2012-02-02

DictJuggler

No time to write much today, so check out this site a workmate showed me earlier: DictJuggler.net, put together by "Yoichi Yamaoka and his successors, Naoshi Fujimoto, gaia-translators, and Marlin Arms Corporation." The array of dictionary and similar searches is impressive, but what's really interesting is the 翻訳訳語辞典, a dictionary of how various words have been translated in a range of real translations.

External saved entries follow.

Definition approval_received (roomJid from : string) (txt : JsString)
    : LogLine :=
  LogDebug ("Received approval to join " ++ roomJid ++ " " ++ from ++ " "
            ++ js_to_string txt).

(** The three events that reject the promise of [joinLobbyRoom]. *)
Inductive JoinFailure : Fired -> JsError -> Prop :=
| join_error e : JoinFailure (RoomJoinError e) e
| connect_not_allowed e : JoinFailure (RoomConnectNotAllowedError e) e
| connect_error e : JoinFailure (RoomConnectError e) e.

(** ** Promises *)

(** Settling with [o] takes a promise that is pending or settled with [o]
    to such a state again. *)
Definition pending_or (o : Outcome) (s : option PromiseState) : Prop :=
  s = Some Pending \/ s = Some (Settled o).

(** ** What a turn of the event loop keeps *)

(** A computation whose final world is related by [R] to its first one,
    whether it returns or throws. *)
Definition respects (R : World -> World -> Prop) {A : Type} (m : Js A)
    : Prop :=
  forall w, R w (snd (m w)).

Definition same_listeners (room room' : ChatRoom) : Prop :=
  eventListeners room' = eventListeners room
  /\ presenceListeners room' = presenceListeners room.

(** [this.lobbyRoom], when set, refers to a room that was made. *)
Definition lobbyRoom_valid (w : World) : Prop :=
  forall r, lobbyRoom w = Some r -> r < length (rooms w).

(** The listeners on the main room are those of the waiting participants'
    [joinLobbyRoom] calls. *)
Definition invite_listeners_only (w : World) : Prop :=
  Forall (fun l => l = (INVITE_MESSAGE_RECEIVED, OnInvite))
    (mainListeners (mainRoom w)).

(** From [w] to [w']: the main room keeps its identifier, its listeners are
    not removed, and no listener other than the invite listener is
    added. *)
Definition main_room_kept (w w' : World) : Prop :=
  roomjid (mainRoom w') = roomjid (mainRoom w)
  /\ (invite_listeners_only w -> invite_listeners_only w')
  /\ length (mainListeners (mainRoom w))
     <= length (mainListeners (mainRoom w')).

(** From [w] to [w']: a lobby room reference is not given up and stays
    valid, every room that exists keeps its listeners, and the main room is
    kept. *)
Definition keeps (w w' : World) : Prop :=
  (lobbyRoom w <> None -> lobbyRoom w' <> None)
  /\ (lobbyRoom_valid w -> lobbyRoom_valid w')
  /\ (forall r room,
        nth_error (rooms w) r = Some room ->
        exists room', nth_error (rooms w') r = Some room'
                      /\ same_listeners room room')
  /\ main_room_kept w w'.

(** ** Enabling the lobby *)

(** The query for the configuration form, as sent. *)
Definition config_query_stanza (room : string) : Xml :=
  Elem "iq" [("to", room); ("type", "get")]
    [Elem "query" [("xmlns", muc_owner)] []].

Definition field (var val : string) : Xml :=
  Elem "field" [("var", var)] [Elem "value" [] [Text val]].

(** The configuration submission, as sent. *)
Definition config_submission (room : string) (password : JsString) : Xml :=
  Elem "iq" [("to", room); ("type", "set")]
    [Elem "query" [("xmlns", muc_owner)]
       [Elem "x" [("xmlns", "jabber:x:data"); ("type", "submit")]
          ([field "FORM_TYPE" "http://jabber.org/protocol/muc#roomconfig";
            field "muc#roomconfig_membersonly" "true"]
           ++ (if truthy password
               then [field "muc#roomconfig_lobbypassword"
                       (js_to_string password)]
               else []))]].

(** The fields named [var] of a configuration stanza. *)
Definition fields_named (var : string) (stanza : Xml) : list Xml :=
  [stanza]
  |> select_children "query" None
  |> select_children "x" (Some ("xmlns", "jabber:x:data"))
  |> select_children "field" (Some ("var", var)).

(** The error of [enableLobby] on a form without the members-only field. *)
Definition ConfigurationError : JsError :=
  Error "Setting members only room not supported!".

(** The world when the submission has been acknowledged and its callback
    is about to run: both requests of [enableLobby] are answered. *)
Definition submitted (password : JsString) (w : World) : World :=
  mkWorld
    (mkXMPP (lobbyroomComponentAddress (xmpp w))
       ((pendingIQ (xmpp w) ++ [None]) ++ [None]))
    (mainRoom w) (lobbyRoom w) (rooms w) (promises w ++ [Pending]) (links w)
    ((trace w ++ [SendIQ (config_query_stanza (roomjid (mainRoom w)))])
     ++ [SendIQ (config_submission (roomjid (mainRoom w)) password)])
    (log w).

(** A configuration submission: an [iq] of type [set] handed to
    [sendIQ]. *)
Definition is_submission (a : Action) : bool :=
  match a with
  | SendIQ x =>
      option_string_eqb (tag_of x) "iq"
      && option_string_eqb (attr "type" x) "set"
  | _ => false
  end.

Definition submissions (w : World) : list Action :=
  filter is_submission (trace w).

(** A request whose reply is still awaited by the first callback of
    [enableLobby]. *)
Definition awaits_form (cb : option IqCallback) : bool :=
  match cb with
  | Some (ConfigFormReply _ _) => true
  | _ => false
  end.

Definition no_form_awaited (w : World) : Prop :=
  existsb awaits_form (pendingIQ (xmpp w)) = false.

(** From [w] to [w']: if no configuration form is awaited, none is awaited
    afterwards and no submission has been sent in between. *)
Definition quiet (w w' : World) : Prop :=
  no_form_awaited w ->
  no_form_awaited w' /\ submissions w' = submissions w.

Definition is_enableLobby (i : Input) : bool :=
  match i with
  | CallEnableLobby _ => true
  | _ => false
  end.

(** ** Further vocabulary *)

(** From [w] to [w']: every promise that is settled keeps its outcome. *)
Definition settled_kept (w w' : World) : Prop :=
  forall p o,
    nth_error (promises w) p = Some (Settled o) ->
    nth_error (promises w') p = Some (Settled o).

(** [this.lobbyRoom] is [undefined] as long as no room was made, and the
    room made last otherwise. *)
Definition latest_room (w : World) : Prop :=
  match lobbyRoom w with
  | Some r => S r = length (rooms w)
  | None => rooms w = []
  end.

Definition latest_kept (w w' : World) : Prop :=
  latest_room w -> latest_room w'.

(** [this.lobbyRoom] is a room. *)
Definition lobby_defined (w : World) : Prop :=
  exists r room, lobbyRoom w = Some r /\ nth_error (rooms w) r = Some room.

(** A listener on the main room comes with a lobby room. *)
Definition listeners_have_lobby (w : World) : Prop :=
  mainListeners (mainRoom w) <> [] -> lobbyRoom w <> None.

Definition listeners_kept (w w' : World) : Prop :=
  listeners_have_lobby w -> listeners_have_lobby w'.

Definition is_access (i : Input) : bool :=
  match i with
  | CallDenyAccess _ | CallApproveAccess _ => true
  | _ => false
  end.

(** * Scenarios *)

Module Scenario.

Definition backend : XMPP := mkXMPP (Some "lobby.example") [].

Definition no_lobby_backend : XMPP := mkXMPP None [].

(** The controller of somebody who is not in the main room. *)
Definition participant : World :=
  constructor backend (mkMainRoom "room1@conference.example" false false []).

(** The controller of a moderator of the main room. *)
Definition moderator : World :=
  constructor backend (mkMainRoom "room1@conference.example" true true []).

Definition unsupported : World :=
  constructor no_lobby_backend
    (mkMainRoom "room1@conference.example" true true []).

(** The moderator has joined the lobby room, where Alice waits. *)
Definition alice : string * Member :=
  ("room1@lobby.example/res123", mkMember "alice@example.com/res123").

Definition moderator_with_alice : World :=
  run moderator
    [CallJoinLobbyRoom None None None; Fires 0 MucJoined;
     MembersState 0 [alice]].

Definition lobby_options : RoomOptions :=
  mkOptions true true (Some "lobby.example").

(** A configuration form with the members-only field, and one without. *)
Definition form (fields : list Xml) : Xml :=
  Elem "iq" [("type", "result")]
    [Elem "query" [("xmlns", muc_owner)]
       [Elem "x" [("xmlns", "jabber:x:data"); ("type", "form")] fields]].

Definition members_only_form : Xml :=
  form [Elem "field" [("var", "muc#roomconfig_membersonly")] []].

Definition other_form : Xml :=
  form [Elem "field" [("var", "muc#roomconfig_roomname")] []].

End Scenario.

Import Scenario.

(** Three members wait in the moderator's lobby room; two of them have the
    resource res123. *)
Definition bob : string * Member :=
  ("room1@lobby.example/res456", mkMember "bob@example.com/res456").

Definition mallory : string * Member :=
  ("room2@lobby.example/res123", mkMember "mallory@example.com/res123").

Definition crowded_room : ChatRoom :=
  mkChatRoom (Some "room1") Scenario.lobby_options
    [bob; Scenario.alice; mallory]
    (eventListeners (lobby_room_of Scenario.moderator None))
    (presenceListeners (lobby_room_of Scenario.moderator None)).

Definition crowded_lobby : World :=
  run Scenario.moderator
    [CallJoinLobbyRoom None None None;
     MembersState 0 [bob; Scenario.alice; mallory]].

(** A configuration form whose element names are written in upper case. *)
Definition upper_case_form : Xml :=
  Elem "IQ" [("type", "result")]
    [Elem "QUERY" [("xmlns", muc_owner)]
       [Elem "X" [("xmlns", "jabber:x:data"); ("type", "form")]
          [Elem "FIELD" [("var", "muc#roomconfig_membersonly")] []]]].

(** * Properties *)

(** ** Lists and strings *)

Lemma nth_error_last {A : Type} (l : list A) (x : A) :
  nth_error (l ++ [x]) (length l) = Some x.
Proof.
  induction l as [|a l IH]; [reflexivity | exact IH].
Qed.

Lemma update_nth_last {A : Type} (f : A -> A) (l : list A) (x : A) :
  update_nth (length l) f (l ++ [x]) = l ++ [f x].
Proof.
  induction l as [|a l IH]; cbn; [reflexivity | now rewrite IH].
Qed.

Lemma nth_error_update_nth {A : Type} (f : A -> A) (n r : nat) (l : list A) :
  nth_error (update_nth n f l) r
  = if (r =? n)%nat then option_map f (nth_error l r) else nth_error l r.
Proof.
  revert n r. induction l as [|a l IH]; intros [|n] [|r]; cbn; auto.
  now destruct (r =? n)%nat.
Qed.

Lemma update_nth_length {A : Type} (f : A -> A) (n : nat) (l : list A) :
  length (update_nth n f l) = length l.
Proof.
  revert n; induction l as [|a l IH]; intros [|n]; cbn; auto.
Qed.

Lemma after_first_nonempty (c : ascii) (s rest : string) :
  Strophe.after_first c s = Some rest -> s <> "".
Proof.
  destruct s; cbn; [discriminate | intros _; discriminate].
Qed.

Lemma option_string_eqb_eq (a : option string) (b : string) :
  option_string_eqb a b = true <-> a = Some b.
Proof.
  destruct a as [s|]; cbn.
  - rewrite String.eqb_eq. split; [intros -> | intros [= ->]]; reflexivity.
  - split; discriminate.
Qed.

For example, searching for 最後 (last, concluding) gives you everything from "(人の)顔だって最後にはどんなふうになるかわからないんだという不安を呼び起こす: make sb worry about sb's face in its closing days" from Murakami Haruki's translation of Mikal Gilmore's Shot in the Heart to "最後に〜を附け加える: conclude the letter with ..." from Edwin McLellan's translation of Natsume Soseki's Kokoro こゝろ. Neat.

Popularity factor: 2

Bathrobe:

Well, I tried it, but for the first word I attempted, which was 'container', it failed to give the Japanese word コンテナー. It appears to exist in a different universe from the one I live in. :)


Matt:

Au contraire! It shows you that in this universe, or at least a limited slice of the literature thereof, translators prefer to translate "container" as 容器 or いれ(もの). (Admittedly, it would be better if it also included examples of "container" translated コンテナー, theoretically illustrating the difference, but hey, it's free!)